» **EXERCISE GOAL**
Every line of the entries below that includes "does" belongs in the answer, copied as written.

:: RECORD EXTRACTS ::

(** * tooth-app-3d: the mesh editing and measurement engine of [Viewer3D]

    A shallow embedding of the geometric core of
    [src/components/Toolbar.tsx] (the [Viewer3D] component): the brush
    deformation, the neighbour query, the occlusal classification, the
    cross-section plane, the two-click measurement and the STL load
    handler, together with the parts of three.js and of ECMAScript they
    call into.

    JavaScript numbers are IEEE 754 binary64 values; they are modelled by
    Rocq's primitive [float]s, so that every definition below evaluates on
    concrete inputs exactly as the program does.  A [Float32Array] element
    is a binary64 value that went through [fround]. *)

From Stdlib Require Import ZArith String Ascii DecimalString.
From Stdlib Require Import PrimFloat SpecFloat FloatOps FloatAxioms.
From Stdlib Require Uint63.
From stdpp Require Import base list.

#[local] Set Warnings "-inexact-float".

(** ** ECMAScript numbers *)

Module JS.

(** [Math.fround]: round a binary64 value to the nearest binary32 value
    (ties to even); this is what a store into a [Float32Array] does. *)
Definition fround (a : float) : float :=
  match Prim2SF a with
  | S754_finite s m e => SF2Prim (binary_round 24 128 s m e)
  | _ => a
  end.

(** [Object.is] on numbers (SameValue): [NaN] is itself, [+0] and [-0]
    differ.  React compares hook state and effect dependencies with it. *)
Definition sameValue (a b : float) : bool := PrimFloat.Leibniz.eqb a b.

(** The number of elements of an array, as a number. *)
Definition ofNat (n : nat) : float :=
  SF2Prim (binary_normalize prec emax (Z.of_nat n) 0 false).

(** The exact value of a finite number is [m * 2^e]; [scaled100 m e] is
    the integer [n] for which [n / 100 - m * 2^e] is as close to zero as
    possible, the larger one on a tie (step 10.a of
    [Number.prototype.toFixed]). *)
Definition scaled100 (m : positive) (e : Z) : Z :=
  match e with
  | Zneg p => (2 * (Zpos m * 100) + 2 ^ Zpos p) / 2 ^ (Zpos p + 1)
  | _ => Zpos m * 100 * 2 ^ e
  end%Z.

(** Whether [m * 2^e >= 10^21]. *)
Definition atLeast1e21 (m : positive) (e : Z) : bool :=
  match e with
  | Zneg p => (10 ^ 21 * 2 ^ Zpos p <=? Zpos m)
  | _ => (10 ^ 21 <=? Zpos m * 2 ^ e)
  end%Z.

Definition digits (n : Z) : string := NilZero.string_of_uint (N.to_uint (Z.to_N n)).

(** Steps 10.b-10.d of [toFixed] for two fraction digits: pad with
    zeros up to three characters and put the point before the last two. *)
Definition pointBeforeLastTwo (m : string) : string :=
  let k := String.length m in
  let m := match k with 0 => "000" | 1 => "00" ++ m | 2 => "0" ++ m | _ => m end%string in
  let k := String.length m in
  (String.substring 0 (k - 2) m ++ "." ++ String.substring (k - 2) 2 m)%string.

Section ToFixed.

(** [Number::toString], used by [toFixed] only for values of magnitude
    at least 10^21; it belongs to the language, not to the program. *)
Variable numberToString : float -> string.

(** [x.toFixed(2)]. *)
Definition toFixed2 (a : float) : string :=
  match Prim2SF a with
  | S754_nan => "NaN"
  | S754_infinity false => "Infinity"
  | S754_infinity true => "-Infinity"
  | S754_zero _ => "0.00"
  | S754_finite s m e =>
      let sign := if s then "-" else "" in
      if atLeast1e21 m e
      then (sign ++ numberToString (abs a))
      else (sign ++ pointBeforeLastTwo (digits (scaled100 m e)))
  end%string.

End ToFixed.

End JS.

(** ** three.js: [Vector3] *)

Module Vector3.

#[local] Open Scope float_scope.

Record t : Set := mk { x : float; y : float; z : float }.

(** [new THREE.Vector3()] *)
Definition zero : t := mk 0 0 0.

(** A vector read past the end of a typed array has [undefined]
    components; every use the program makes of them is arithmetic, where
    [undefined] converts to [NaN]. *)
Definition undefined : t := mk nan nan nan.

Definition add (a v : t) : t := mk (x a + x v) (y a + y v) (z a + z v).
Definition sub (a v : t) : t := mk (x a - x v) (y a - y v) (z a - z v).
Definition addVectors (a b : t) : t := mk (x a + x b) (y a + y b) (z a + z b).
Definition subVectors (a b : t) : t := mk (x a - x b) (y a - y b) (z a - z b).

Definition multiplyScalar (a : t) (s : float) : t :=
  mk (x a * s) (y a * s) (z a * s).

(** three.js divides by multiplying with the reciprocal. *)
Definition divideScalar (a : t) (s : float) : t := multiplyScalar a (1 / s).

(** [this.x += ( v.x - this.x ) * alpha] *)
Definition lerp (a v : t) (alpha : float) : t :=
  mk (x a + (x v - x a) * alpha)
     (y a + (y v - y a) * alpha)
     (z a + (z v - z a) * alpha).

Definition dot (a v : t) : float := x a * x v + y a * y v + z a * z v.

Definition distanceToSquared (a v : t) : float :=
  let dx := x a - x v in
  let dy := y a - y v in
  let dz := z a - z v in
  dx * dx + dy * dy + dz * dz.

Definition distanceTo (a v : t) : float := sqrt (distanceToSquared a v).

Definition length (a : t) : float := sqrt (x a * x a + y a * y a + z a * z a).

Definition crossVectors (a b : t) : t :=
  mk (y a * z b - z a * y b)
     (z a * x b - x a * z b)
     (x a * y b - y a * x b).

(** [divideScalar( this.length() || 1 )]: zero and [NaN] are falsy. *)
Definition normalize (a : t) : t :=
  let l := length a in
  divideScalar a (if (is_zero l || is_nan l)%bool then 1 else l).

:::

» **EXERCISE RESPONSE**
    concrete inputs exactly as the program does.  A [Float32Array] element
    (ties to even); this is what a store into a [Float32Array] does. *)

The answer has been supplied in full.